Google Cloud’s Ironwood TPUs will soon be available

The new Tensor Processing Units (TPUs) will be available in the next few weeks. They were designed specifically for handling demanding workloads like large-scale model training or high-volume, low-latency AI latency and model serving.

Ironwood TPUs can scale up to 9,216 chips in a single unit with Inter-Chip Interconnect (ICI) networking at 9.6 Tb/s.

The company also announced a preview for new instances of the virtual machine Axion, N4A, as well as C4A, which is an Arm-based bare metal instance.

“Ultimately, whether you use Ironwood and Axion together or mix and match them with the other compute options available on AI Hypercomputer, this system-level approach gives you the ultimate flexibility and capability for the most demanding workloads,” the company wrote in a blog post.

DefectDojo announces security agent

DefectDojo Sensei acts like a security consultant, and is able to answer questions about cybersecurity programs managed through DefectDojo.

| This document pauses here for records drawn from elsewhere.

(** One more edit, in the shared builder and in a builder of its own. *)
Lemma describes_step b cur known e cp b1 cp1 cur1 :
  describes b cur known -> edit_levels e -> (forall p, p ∈ pairs (newfiles e) -> p ∉ known) ->
  Apply ucmp e (Builder_make cur) cp = Some (b1, cp1) -> SaveTo ucmp b1 Version_make = Some cur1 ->
  exists b', Apply ucmp e b cp = Some (b', cp1) /\ describes b' cur1 (known ++ pairs (newfiles e)).
Proof.
  intros Hd He Hfr Ha Hs.
  assert (exists b', Apply ucmp e b cp = Some (b', cp1)) as [b' Hb'].
  { pose proof (Apply_pointers (ucmp := ucmp) e b cp) as H1. pose proof (Apply_pointers (ucmp := ucmp) e (Builder_make cur) cp) as H2.
    rewrite Ha in H2. rewrite <- H2 in H1. destruct (Apply ucmp e b cp) as [[b' cp']|]; cbn in H1; [|done]. injection H1 as ->. by exists b'. }
  exists b'. split; [done|].
  assert (known_of cur known) as Hkc.
  { intros L f HL [[Hf|Hf] _]%(ds_files _ _ _ Hd L f HL); [by apply (ds_known _ _ _ Hd)|by apply (ds_added _ _ _ Hd)]. }
  destruct (Apply_spec e (Builder_make cur) cp b1 cp1) as (K1 & K2 & K3); [done|done|done| | |].
  { intros L f _. rewrite Builder_make_level. set_solver. }
  { intros L _. rewrite Builder_make_level. constructor. }
  destruct (Apply_spec e b cp b' cp1) as (J1 & J2 & J3); [apply Hd|done|done| |apply Hd|].
  { intros L f HL Hf Hp. apply (Hfr _ Hp). by apply (ds_added _ _ _ Hd). }
  assert (forall L f, is_level L -> f ∈ adds L (newfiles e) -> (L, number f) ∈ pairs (newfiles e)) as Hadds.
  { intros L f HL (g & Hg & ->)%elem_of_adds. apply list_elem_of_fmap. by exists (L, g). }
  assert (forall L, is_level L -> set_ordered (saved_ b1 L) /\ forall f, f ∈ saved_ b1 L <->
    (f ∈ level_files cur L \/ f ∈ adds L (newfiles e)) /\ ~ ((L, number f) ∈ deletedfiles e /\ (L, number f) ∉ pairs (newfiles e))) as Hsaved.
  { intros L HL. destruct (K3 L HL) as (M1 & M2 & M3). rewrite Builder_make_level in M2, M3. cbn [addedFiles deletedset] in M2, M3.
    destruct (saved_ordered b1 L M1) as [N1 N2].
    - rewrite K2. by apply (wf_ordered _ (ds_cur _ _ _ Hd)).
    - intros f g Hf [Hg|Hg]%M2 Heq; [by apply not_elem_of_nil in Hg|]. rewrite K2 in Hf.
      apply (Hfr (L, number g)); [by apply Hadds|]. rewrite <- Heq. by apply Hkc.
    - split; [done|]. intros f. rewrite N2, M2, M3, K2. cbn. rewrite !elem_of_nil. tauto. }
  split.
  - done.
  - rewrite J2. apply Hd.
  - apply (version_wf_saved b1); [done|]. intros L HL. by apply Hsaved.
  - rewrite J2. intros L f HL Hf. apply elem_of_app. left. by apply (ds_known _ _ _ Hd).
  - intros L f HL [Hf|Hf]%(J3 L HL); apply elem_of_app; [left; by apply (ds_added _ _ _ Hd)|right; by apply Hadds].
  - intros L HL. by apply (J3 L HL).
  - rewrite J2. intros L f g HL Hf [Hg|Hg]%(J3 L HL); [by apply (ds_apart _ _ _ Hd L)|].
    intros Heq. apply (Hfr (L, number g)); [by apply Hadds|]. rewrite <- Heq. by apply (ds_known _ _ _ Hd).
  - intros L f HL. apply SaveTo_iff in Hs as [-> _]. rewrite level_files_map, (proj2 (Hsaved L HL)) by done.
    destruct (J3 L HL) as (_ & M2 & M3). rewrite M2, M3, J2, (ds_files _ _ _ Hd L f HL).
    pose proof (Hadds L f HL). destruct (decide (f ∈ adds L (newfiles e))); [tauto|].
    assert (f ∈ level_files (base b) L \/ f ∈ addedFiles (level_state b L) -> (L, number f) ∉ pairs (newfiles e)) as Hold.
    { intros [Hf|Hf] Hp; apply (Hfr _ Hp); [by apply (ds_known _ _ _ Hd)|by apply (ds_added _ _ _ Hd)]. }
    tauto.
Qed.
Lemma install_length es : forall v cp r, install_all (ucmp := ucmp) es v cp = Some r -> length r.2 = length cp.
Proof.
  induction es as [|x es IH]; intros v cp r Hr; cbn [install_all] in Hr; [by injection Hr as <-|].
  destruct (Apply ucmp x (Builder_make v) cp) as [[b cp1]|] eqn:Hx; [|done]. cbn in Hr.
  destruct (SaveTo ucmp b Version_make) as [v1|]; [|done]. rewrite (IH _ _ _ Hr).
  pose proof (Apply_pointers (ucmp := ucmp) x (Builder_make v) cp) as Hp. rewrite Hx in Hp.
  symmetry in Hp. exact (apply_pointers_length _ _ _ Hp).
Qed.

Section Run.
Context (v0 : Version) (cp0 : list bytes).
Hypothesis Hv0 : version_fits v0.
Hypothesis Hcp0 : length cp0 = Z.to_nat kNumLevels.
Hypothesis Hname : key_fits (Name ucmp).

(** The files and pointers of [st] are those of the edits [es] installed on [v0]. *)
Definition installed (st : VersionSet (F := F)) (es : list VersionEdit) : Prop :=
  exists cur v, current st = Some cur /\ length (dummyversions st) = 1%nat /\ vfiles cur = vfiles v /\
    install_all (ucmp := ucmp) es v0 cp0 = Some (v, compactPointer st).
(* ===== verification/Compaction.v ===== *)
(** Choosing what to compact (the class [Compaction] and the compaction half of [VersionSet]
    in redisdb/db/versionset.h and versionset.cc).

    A compaction at a level takes files of that level ([inputs0], the code's [inputs[0]])
    and files of the next ([inputs1]), and replaces them by files of the next level. *)
From Stdlib Require Import Sorted SpecFloat.
From stdpp Require Import sorting sets.
From S2P Require Import Prelude Coding Status Env LogFormat DbFormat Block Iterators VersionEdit FileIO Version VersionBuilder VersionSet.
Local Open Scope Z_scope.

(** [MaxFileSizeForLevel], the [maxoutputfilesize] of every compaction. *)
Definition MaxFileSizeForLevel (maxfilesize level : Z) : Z := u64 maxfilesize.

Record Compaction := MkCompaction {
  clevel : Z;
  maxoutputfilesize : Z;
  grandparentindex : nat;
  seenkey : bool;
  overlappedbytes : Z;
  levelptrs : list nat;
  cedit : VersionEdit;
  inputversion : option Version;
  inputs0 : list file;
  inputs1 : list file;
  grandparents : list file
}.

Definition Compaction_make (maxfilesize level : Z) : Compaction :=
  MkCompaction level (MaxFileSizeForLevel maxfilesize level) 0 false 0 (replicate (Z.to_nat kNumLevels) 0%nat)
    VersionEdit_make None [] [] [].

Definition set_inputs (c : Compaction) (v : Version) (in0 in1 gp : list file) (edit : VersionEdit) : Compaction :=
  MkCompaction (clevel c) (maxoutputfilesize c) (grandparentindex c) (seenkey c) (overlappedbytes c) (levelptrs c)
    edit (Some v) in0 in1 gp.
Definition set_edit (c : Compaction) (edit : VersionEdit) : Compaction :=
  MkCompaction (clevel c) (maxoutputfilesize c) (grandparentindex c) (seenkey c) (overlappedbytes c) (levelptrs c)
    edit (inputversion c) (inputs0 c) (inputs1 c) (grandparents c).
Definition set_levelptrs (c : Compaction) (ptrs : list nat) : Compaction :=
  MkCompaction (clevel c) (maxoutputfilesize c) (grandparentindex c) (seenkey c) (overlappedbytes c) ptrs
    (cedit c) (inputversion c) (inputs0 c) (inputs1 c) (grandparents c).
Definition set_progress (c : Compaction) (index : nat) (overlapped : Z) : Compaction :=
  MkCompaction (clevel c) (maxoutputfilesize c) index true overlapped (levelptrs c)
    (cedit c) (inputversion c) (inputs0 c) (inputs1 c) (grandparents c).

Definition numInputFiles (c : Compaction) (which : Z) : Z := len (if which =? 0 then inputs0 c else inputs1 c).
Definition input (c : Compaction) (which : Z) (i : nat) : option file := (if which =? 0 then inputs0 c else inputs1 c) !! i.

Section Compaction.
Context (ucmp : Comparator) (maxfilesize : Z).
Context {F : Type} `{AppendFile F}.

(** [InternalKeyComparator::Compare] on two keys, which must not be empty. *)
Definition icompare (a b : InternalKey) : option comparison :=
  let? a := InternalKey_Encode a in let? b := InternalKey_Encode b in Some (Internal_Compare ucmp a b).

(** ** Ranges *)

Fixpoint get_range (files : list file) (s l : InternalKey) : option (InternalKey * InternalKey) :=
  match files with
  | [] => Some (s, l)
  | f :: files =>
      let? cs := icompare (smallest f) s in
      let? cl := icompare (largest f) l in
      get_range files (if bool_decide (cs = Lt) then smallest f else s) (if bool_decide (cl = Gt) then largest f else l)
  end.

(** [GetRange]; the inputs must not be empty. *)
Definition GetRange (inputs : list file) : option (InternalKey * InternalKey) :=
  match inputs with
  | [] => None
  | f :: files => get_range files (smallest f) (largest f)
  end.

Definition GetRange2 (inputs1 inputs2 : list file) : option (InternalKey * InternalKey) := GetRange (inputs1 ++ inputs2).

Fixpoint largest_key (files : list file) (l : InternalKey) : option InternalKey :=
  match files with
  | [] => Some l
  | f :: files =>
      let? c := icompare (largest f) l in largest_key files (if bool_decide (c = Gt) then largest f else l)
  end.
(** A key that the drop rule takes for gone below. *)
Lemma nothing_below u L g : base u = true -> L0 + 2 <= L < kNumLevels -> g ∈ level_files v L -> in_file (ucmp := ucmp) u g = false.
Proof.
  intros Hb HL Hg. apply negb_true_iff in Hb. apply not_true_iff_false. intros Hin.
  assert (deeper_has (ucmp := ucmp) v (deeper_levels c) u = true) as Hbad; [|by rewrite Hb in Hbad].
  apply existsb_exists. exists L. split; [apply list_elem_of_In, elem_of_seqZ; lia|].
  apply existsb_exists. exists g. split; [by apply list_elem_of_In|done].
Qed.

(** ** Entries before and after *)

(** Entries of the files that stay. *)
Definition stays (e : ientry) : Prop :=
  exists L f, 0 <= L < kNumLevels /\ f ∈ level_files v L /\ ~ is_input L f /\ e ∈ data f.

Lemma next_level_split pre post g : level_files v (L0 + 1) = pre ++ inputs1 c ++ post -> g ∈ pre \/ g ∈ post -> g ∉ inputs1 c.
Proof.
  intros Hl Hg Hin. pose proof compaction_levels. destruct (vo_level _ _ Hvo (L0 + 1)) as [Hf Hd _]; [lia|].
  rewrite Forall_forall in Hf. unfold disjoint in Hd. rewrite Hl in Hd, Hf.
  assert (Internal_Compare ucmp (largest g) (smallest g) = Lt) as Hlt.
  { destruct Hg as [Hg|Hg].
    - apply (StronglySorted_app_1_elem_of _ pre (inputs1 c ++ post) g g Hd); [done|clear -Hin; set_solver].
    - apply StronglySorted_app_1_r in Hd. by apply (StronglySorted_app_1_elem_of _ (inputs1 c) post g g Hd). }
  apply (ilt_not _ _ Hlt), Hf. clear -Hin. set_solver.
Qed.

Lemma before_split e : in_version v data e <-> stays e \/ e ∈ es.
Proof.
  split.
  - intros (L & f & HL & Hf & He). destruct (decide (L = L0 /\ f ∈ inputs0 c)) as [Hi|Hi].
    { right. apply (mi_in Hes). exists L, f. split; [by left|done]. }
    destruct (decide (L = L0 + 1 /\ f ∈ inputs1 c)) as [Hi'|Hi'].
    { right. apply (mi_in Hes). exists L, f. split; [by right|done]. }
    left. exists L, f. do 2 (split; [done|]). split; [|done]. by intros [?|?].
  - intros [(L & f & HL & Hf & _ & He)|He]; [by exists L, f|by apply es_version].
Qed.

Hypothesis Houts : Forall output_ok outs.
Hypothesis Hdata : concat (map data outs) = keep.

Lemma outs_data e : e ∈ keep <-> exists f, f ∈ outs /\ e ∈ data f.
Proof.
  rewrite <- Hdata. rewrite list_elem_of_In, in_concat. split.
  - intros (l & (f & <- & Hf)%in_map_iff & He). exists f. by rewrite !list_elem_of_In.
  - intros (f & Hf & He). exists (data f). rewrite <- !list_elem_of_In. split; [|done].
    apply list_elem_of_fmap. by exists f.
Qed.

Key capabilities include evolution algorithms for self-improvement, generation of tool recommendations for security issues, analysis of current tools, creation of customer-specific KPIs, and summaries of key findings.

It is currently in alpha, and is expected to become generally available by the end of the year, the company says.

Testlio expands its crowdsourced testing platform to provide human-in-the-loop testing for AI solutions

Testlio, a company that offers crowdsourced software testing, has announced a new end-to-end testing solution designed specifically for testing AI solutions.

Leveraging Testlio’s community of over 80,000 testers, this new solution provides human-in-the-loop validation for each stage of AI development.

“Trust, quality, and reliability of AI-powered applications rely on both technology and people,” said Summer Weisberg, COO and Interim CEO at Testlio. “Our managed service platform, combined with the scale and expertise of the Testlio Community, brings human intelligence and automation together so organizations can accelerate AI innovation without sacrificing quality or safety.”

Kong’s Insomnia 12 release adds capabilities to help with MCP server development

The latest release of Insomnia aims to bring MCP developers a test-iterate-debug workflow for AI development so they can quickly develop and validate their work on MCP servers.

Developers will now be able to connect directly to their MCP servers, manually invoke tools with custom parameters, inspect protocol-level and authentication messages, and see responses.

Insomnia 12 also adds support for generating mock servers from OpenAPI spec documents, JSON samples, or a URL. “What used to require hours of manual set up, like defining endpoints or crafting realistic responses, now happens almost instantaneously with AI. Mock servers can now transform from a ‘nice to have if you have the time to set them up’ into an essential part of a developer’s workflow, allowing you to test faster without manual overhead,” Kong wrote in a blog post.

OpenAI and AWS announce $38 billion deal for compute infrastructure

AWS and OpenAI announced a new partnership that will have OpenAI’s workloads running on AWS’s infrastructure.

AWS will build compute infrastructure for OpenAI that is optimized for AI processing efficiency and performance. Specifically, the company will cluster NVIDIA GPUs (GB200s and GB300s) on Amazon EC2 UltraServers.

OpenAI will commit $38 billion to Amazon over the course of the next several years, and OpenAI will immediately begin using AWS infrastructure, with full capacity expected by the end of 2026 and the ability to scale as needed beyond that.